Types of injury from domestic abuse
traumatic e.g. miscarriage or broken bone. somatic illness or chronic disease e.g. pelvic pain or headaches. psychological or psychosocial injury e.g. eating disorder or PTSD
Children who live with domestic abuse in environment
Type of emotional abuse to child. Need safe guarding.
Toxic triangle
domestic abuse –> parental substance misuse –> parental mental health problems.
Risk assessment and tool for domestic abuse. Organisations involved
DASH risk assessment. Standard, medium or high. If high must refer to MARAC and IDVAS
Domestic homicide review
a review of the circumstances of death of a person over the age of 16 which could have resulted from violence, abuse or neglect by a person to whom (s)he was related or with whom (s)he was or had been in an intimate personal relationship, or (b) a member of the same household as himself.
Determinants of health
genes, environment (physical, social and economic), lifestyle, healthcare.
Equality definition
equal shares, objective measure.
Equity defintion
what is fair or just, subjuective
2 types of equity and definitions
horizontal = equal treatment for equal needs. Vertical equity = unequal treatment for unequal needs.
Determinants of health equity which can be used to measure health equity
equal expenditure, equal access/allocation, equal utilisation, equal outcomes from needs, equal health.
Dimensions of health equity
Spatial = geographical. Social = age, gender class/socialeconomic status, ethnicity.
3 domains of public health practise
Health improvement, health protection, health care
Definition of health improvement
societal interventions for preventing disease, improve health, prevent inequalities
definition of health protection
concerned with communicable disease and controlling infectious disease risks and
environmental hazards
definition of health care
Improving services and creating an organisation which delivers the best safest care.
3 health behaviour categories and alternative classification with 2
health behaviour, illness behaviour, sick role behaviours or health damaging and health promoting behaviours
Definition of health behaviours
behaviour aimed to prevent disease e.g. healthy eating
Definition of illness behaviour
behaviour aimed at seeking remedy e.g. seeing Dr
sick role behaviour definition
behaviour aimed at getting well e.g. taking prescribed drugs
Impact of poor health behaviours
Increased disease, increased cost (direct on NHS and indirect), increased days off from work
Factors influencing compliance
education, socioeconomic status, symptomatic, misinformation, side effects
Synergy of behaviours
damaging health behaviours co-occur. e.g. smokers more likely to have poor diet or little exercise etc.
Interventions for health behaviours
Population level = health promotion, screening, vaccine.

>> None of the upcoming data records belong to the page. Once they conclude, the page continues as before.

(* ===== verification/ArgsMapProps.v ===== *)
(** * The argument maps follow the calling convention

    The parameters of a method in order, with what the convention says of their registers;
    [args_map_init] gives each of them its register, and to those that have none slots of
    the stack of their own. *)

From S2P Require Import Prelude CMonad Types Tree ArgsMap.
From stdpp Require Import sorting.
#[local] Open Scope Z_scope.

(** ** The calling convention *)

(** The parameters of the compiled code: the environment and the class for a native method,
    the object, the arguments. *)
Definition parameters (args : list vm_type) (static jni : bool) : list vm_type :=
  (if jni then (if static then [J_REFERENCE] else []) ++ [J_REFERENCE] else []) ++
  (if static then [] else [J_REFERENCE]) ++ args.

Definition is_parameter (t : vm_type) : bool := match t with J_VOID | J_RETURN_ADDRESS => false | _ => true end.

Definition count (p : vm_type → bool) (l : list vm_type) : Z := foldr (λ t n, (if p t then 1 else 0) + n) 0 l.
Definition in_gpr (t : vm_type) : bool := negb (vm_type_is_float t).

(** The registers of the System V calling convention for x86-64, in their order: rdi, rsi,
    rdx, rcx, r8, r9 and xmm0 to xmm7, by the numbers of the enum [machine_reg]. *)
Definition abi_integer : list Z := [5; 4; 2; 1; 6; 7].
Definition abi_sse : list Z := [14; 15; 16; 17; 18; 19; 20; 21].

(** The register of parameter [k] of the list: the next of its kind, while there are any. *)
Definition abi_register (l : list vm_type) (k : nat) (t : vm_type) : Z :=
  default MACH_REG_UNASSIGNED
    (if vm_type_is_float t then abi_sse !! Z.to_nat (count vm_type_is_float (take k l))
     else abi_integer !! Z.to_nat (count in_gpr (take k l))).

Lemma alloc_gpr_abi n : 0 <= n → args_map_alloc_gpr n = Some (default MACH_REG_UNASSIGNED (abi_integer !! Z.to_nat n)).
Proof.
  intros Hn. destruct (decide (n <= 5)) as [H5|H5].
  - assert (n = 0 ∨ n = 1 ∨ n = 2 ∨ n = 3 ∨ n = 4 ∨ n = 5) as Hc by lia.
    by destruct Hc as [->|[->|[->|[->|[->| ->]]]]].
  - rewrite lookup_ge_None_2 by (cbn; lia). unfold args_map_alloc_gpr. rewrite decide_True by lia.
    destruct n as [|p|p]; try lia. do 3 (destruct p as [p|p|]; try reflexivity; try lia).
Qed.
Lemma alloc_xmm_abi n : 0 <= n → args_map_alloc_xmm n = Some (default MACH_REG_UNASSIGNED (abi_sse !! Z.to_nat n)).
Proof.
  intros Hn. destruct (decide (n <= 7)) as [H7|H7].
  - assert (n = 0 ∨ n = 1 ∨ n = 2 ∨ n = 3 ∨ n = 4 ∨ n = 5 ∨ n = 6 ∨ n = 7) as Hc by lia.
    by destruct Hc as [->|[->|[->|[->|[->|[->|[->| ->]]]]]]].
  - rewrite lookup_ge_None_2 by (cbn; lia). unfold args_map_alloc_xmm. by rewrite decide_False, decide_True by lia.
Qed.

(** The parameter each slot belongs to. *)
Definition slots_of (k : nat) (t : vm_type) : list nat := if vm_type_is_pair t then [k; k] else [k].
Fixpoint owners (k : nat) (l : list vm_type) : list nat :=
  match l with [] => [] | t :: l' => slots_of k t ++ owners (S k) l' end.

Lemma owners_snoc k l t : owners k (l ++ [t]) = owners k l ++ slots_of (k + length l) t.
Proof.
  revert k. induction l as [|x l IH]; intros k; cbn; [by rewrite Nat.add_0_r, app_nil_r|].
  rewrite IH, <- app_assoc. do 3 f_equal. lia.
Qed.
Lemma owners_length l k : Z.of_nat (length (owners k l)) = args_slots l.
Proof.
  revert k. induction l as [|t l IH]; intros k; [done|]. cbn [owners]. rewrite length_app, Nat2Z.inj_add, IH. unfold args_slots at 2. cbn.
  fold (args_slots l). unfold slots_of. by destruct t.
Qed.
Lemma owners_lt k l j : j ∈ owners k l → (k <= j < k + length l)%nat.
Proof.
  revert k. induction l as [|t l IH]; intros k; cbn; [by intros ?%elem_of_nil|]. rewrite elem_of_app. intros [Hj|Hj].
  - unfold slots_of in Hj. destruct (vm_type_is_pair t); set_unfold; lia.
  - apply IH in Hj. lia.
Qed.
Lemma count_snoc p l t : count p (l ++ [t]) = count p l + (if p t then 1 else 0).
Proof.
  induction l as [|x l IH]; cbn in *; [lia|]. fold (count p (l ++ [t])) (count p l). lia.
Qed.
Lemma count_nonneg p l : 0 <= count p l.
Proof. induction l as [|t l IH]; cbn; [done|]. fold (count p l). destruct (p t); lia. Qed.
(** The functions of the code give the registers of the convention. *)
Lemma abi_register_alloc l k t : abi_register l k t =
  default MACH_REG_UNASSIGNED
    (if vm_type_is_float t then args_map_alloc_xmm (count vm_type_is_float (take k l))
     else args_map_alloc_gpr (count in_gpr (take k l))).
Proof.
  rewrite alloc_gpr_abi, alloc_xmm_abi by apply count_nonneg. unfold abi_register. by destruct (vm_type_is_float t).
Qed.
Lemma abi_register_snoc l k t t' : (k <= length l)%nat → abi_register (l ++ [t']) k t = abi_register l k t.
Proof. intros Hk. unfold abi_register. by rewrite take_app_le by lia. Qed.

(** ** The loop *)

(** The places on the stack, in the order of the entries. *)
Definition stacked (es : list vm_args_map) : list Z :=
  omap (λ e, if decide (am_reg e = MACH_REG_UNASSIGNED) then Some (am_stack_index e) else None) es.

Record mapped (l : list vm_type) (es : list vm_args_map) (n : nat) (s : map_state) : Prop := {
  mapped_map : ms_map s = (Some <$> es) ++ replicate n None;
  mapped_idx : ms_idx s = Z.of_nat (length es);
  mapped_gpr : gpr_count s = Z.min 6 (count in_gpr l);
  mapped_xmm : xmm_count s = Z.min 8 (count vm_type_is_float l);
  mapped_entries : Forall2 (λ k e, ∃ t, l !! k = Some t ∧ am_type e = t ∧ am_reg e = abi_register l k t) (owners 0 l) es;
  mapped_regs : Forall (λ e, am_reg e ≠ MACH_REG_UNASSIGNED → am_stack_index e = -1) es;
  mapped_stack : StronglySorted Z.lt (stacked es) ∧ Forall (λ i, 0 <= i < stack_count s) (stacked es) ∧ 0 <= stack_count s;
}.

(** The entry of the next parameter. *)
Definition next_entry (l : list vm_type) (t : vm_type) (st : Z) (x : vm_args_map) (st' : Z) : Prop :=
  am_type x = t ∧ am_reg x = abi_register l (length l) t ∧
  ((am_reg x = MACH_REG_UNASSIGNED ∧ am_stack_index x = st ∧ st' = st + 1) ∨
   (am_reg x ≠ MACH_REG_UNASSIGNED ∧ am_stack_index x = -1 ∧ st' = st)).

Lemma args_map_assign_ok l es n s t :
  mapped l es n s → vm_type_is_float t = false →
  ∃ x st', args_map_assign t s = Some (x, MS (ms_map s) (ms_idx s) (Z.min 6 (count in_gpr (l ++ [t]))) (Z.min 8 (count vm_type_is_float (l ++ [t]))) st' (reg_args_count s)) ∧
    next_entry l t (stack_count s) x st'.
Proof.
  intros [_ _ Hg Hx _ _ _] Ht. unfold args_map_assign, next_entry. rewrite abi_register_alloc, Ht, take_ge, !count_snoc by done.
  replace (in_gpr t) with true by (unfold in_gpr; by rewrite Ht). rewrite Ht. pose proof (count_nonneg in_gpr l) as Hc. case_decide as Hd.
  - assert (gpr_count s = count in_gpr l) as E by lia. rewrite E in *.
    assert (∃ r, args_map_alloc_gpr (count in_gpr l) = Some r ∧ r ≠ MACH_REG_UNASSIGNED) as (r & Er & Hr).
    { assert (count in_gpr l = 0 ∨ count in_gpr l = 1 ∨ count in_gpr l = 2 ∨ count in_gpr l = 3 ∨ count in_gpr l = 4 ∨ count in_gpr l = 5) as Hn by lia.
      destruct Hn as [-> |[-> |[-> |[-> |[-> | ->]]]]]; by eexists. }
    rewrite Er. exists (ArgsMap r (-1) t), (stack_count s). split; [|split; [|split; [|right]]]; cbn; [|done..].
    rewrite Hx, Z.add_0_r, (Z.min_r 6) by lia. reflexivity.
  - exists (ArgsMap MACH_REG_UNASSIGNED (stack_count s) t), (stack_count s + 1). split; [|split; [|split; [|left]]].
    + rewrite Hg, Hx, Z.add_0_r, !(Z.min_l 6) by lia. reflexivity.
    + done.
    + cbn. unfold args_map_alloc_gpr. rewrite decide_True by lia. destruct (count in_gpr l) as [|p|p]; try lia.
      do 3 (destruct p as [p|p|]; try reflexivity; try lia).
    + done.
Qed.
Lemma args_map_assign_xmm_ok l es n s t :
  mapped l es n s → vm_type_is_float t = true →
  ∃ x st', args_map_assign_xmm t s = Some (x, MS (ms_map s) (ms_idx s) (Z.min 6 (count in_gpr (l ++ [t]))) (Z.min 8 (count vm_type_is_float (l ++ [t]))) st' (reg_args_count s)) ∧
    next_entry l t (stack_count s) x st'.
Proof.
  intros [_ _ Hg Hx _ _ _] Ht. unfold args_map_assign_xmm, next_entry. rewrite abi_register_alloc, Ht, take_ge, !count_snoc by done.
  replace (in_gpr t) with false by (unfold in_gpr; by rewrite Ht). rewrite Ht. pose proof (count_nonneg vm_type_is_float l) as Hc. unfold args_map_alloc_xmm. case_decide as Hd.
  - rewrite !decide_True by lia. exists (ArgsMap (MACH_REG_XMM0 + xmm_count s) (-1) t), (stack_count s). split; [|split; [|split; [|right]]].
    + cbn. rewrite Hg, Hx, Z.add_0_r, !(Z.min_r 8) by lia. reflexivity.
    + done.
    + cbn. f_equal. lia.
    + cbn. unfold MACH_REG_XMM0, MACH_REG_UNASSIGNED. lia.
  - rewrite (decide_False (P := 0 <= _ <= 7)), decide_True by lia. exists (ArgsMap MACH_REG_UNASSIGNED (stack_count s) t), (stack_count s + 1). split; [|split; [|split; [|left]]].
    + rewrite Hg, Hx, Z.add_0_r, !(Z.min_l 8) by lia. reflexivity.
    + done.
    + done.
    + done.
Qed.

Give people ability to have control over their health. Individual level = patient centred approach responding to their individual needs. Community level = assessing local patterns e.g. A&E admissions, crime rates.
Why do people engage in damaging health behaviours
stress, situational rationality, unrealistic optimism, age, culture, self-serving bias, health beliefs.
Factors which influence a perception of risk
Lack of personal experience, belief it is preventable with personal action, if it has not occurred now it is unlikely to occur to them, problem is infrequent belief.
Unrealistic optimism
continue to do damaging behaviour due to inaccurate perception of risk and susceptibility.
Outcomes of low perception of risk
Poor medicine regime adherence, do not attend appointments.
NICE guidance on behaviour changes
- Planning interventions
- Assessing the social context
- Education and training
- Individual-level interventions
- Community-level interventions
- Population-level interventions
- Evaluating effectiveness
- Assessing cost-effectiveness
Health needs assessment definition
Systematic method for reviewing the health issues facing population. Gives rise to agreed priorities and resource allocation which will improve the health and reduce the inequality in the population.
Needs Led Planning Cycle
Needs assessment –> planning –> implementation. –> education.
Need, demand and supply definition
Need = ability to benefit form an intervention. Demand = what the population ask for. Supply = what the population are provided with.
Difference between health need and health care need
Health care need is more specific needs and is ability to benefit from the health care.
Sociological perspective types of needs and definitions
Felt need = individual perceptions of variation from norm. Expressed need = individual seeds help to overcome variation from norm. Normative need = professionals define an intervention appropriate for expressed need. Comparative need = comparison between severity, range of interventions and cost.
3 approaches for health needs assessment
epidemiological, comparative, corporate.
Concepts of epidemiological approach to health needs assessment
Define problem, Size of problem, Services available, Evidence base (effectiveness/cost), Models of care and measures, Existing services, Recommendations
Drawbacks of epidemiological approach
Required data may not be available, variability in the quality of the data, the evidence based may not be adequate to come to good conclusion, does not consider felt needs of people affected (i.e. biopsychosocial aspect, only looks at biomedical aspect)
Concept of comparative approach to health needs assessment
Contrasts the services received by the population in one area with those of another population (spatial, societal differences). Measure health status, provision of service, use or outcomes
Drawbacks of comparative approach
May not yield what the most appropriate level should be, Data may not be available, variability in quality of data, may be difficult to find a comparable population
Concept of corporate approach to health needs assessment
Based on the demands, wishes and alternative perspectives of stakeholder parties including professional, political, patient, commissioners, press, providers and the public.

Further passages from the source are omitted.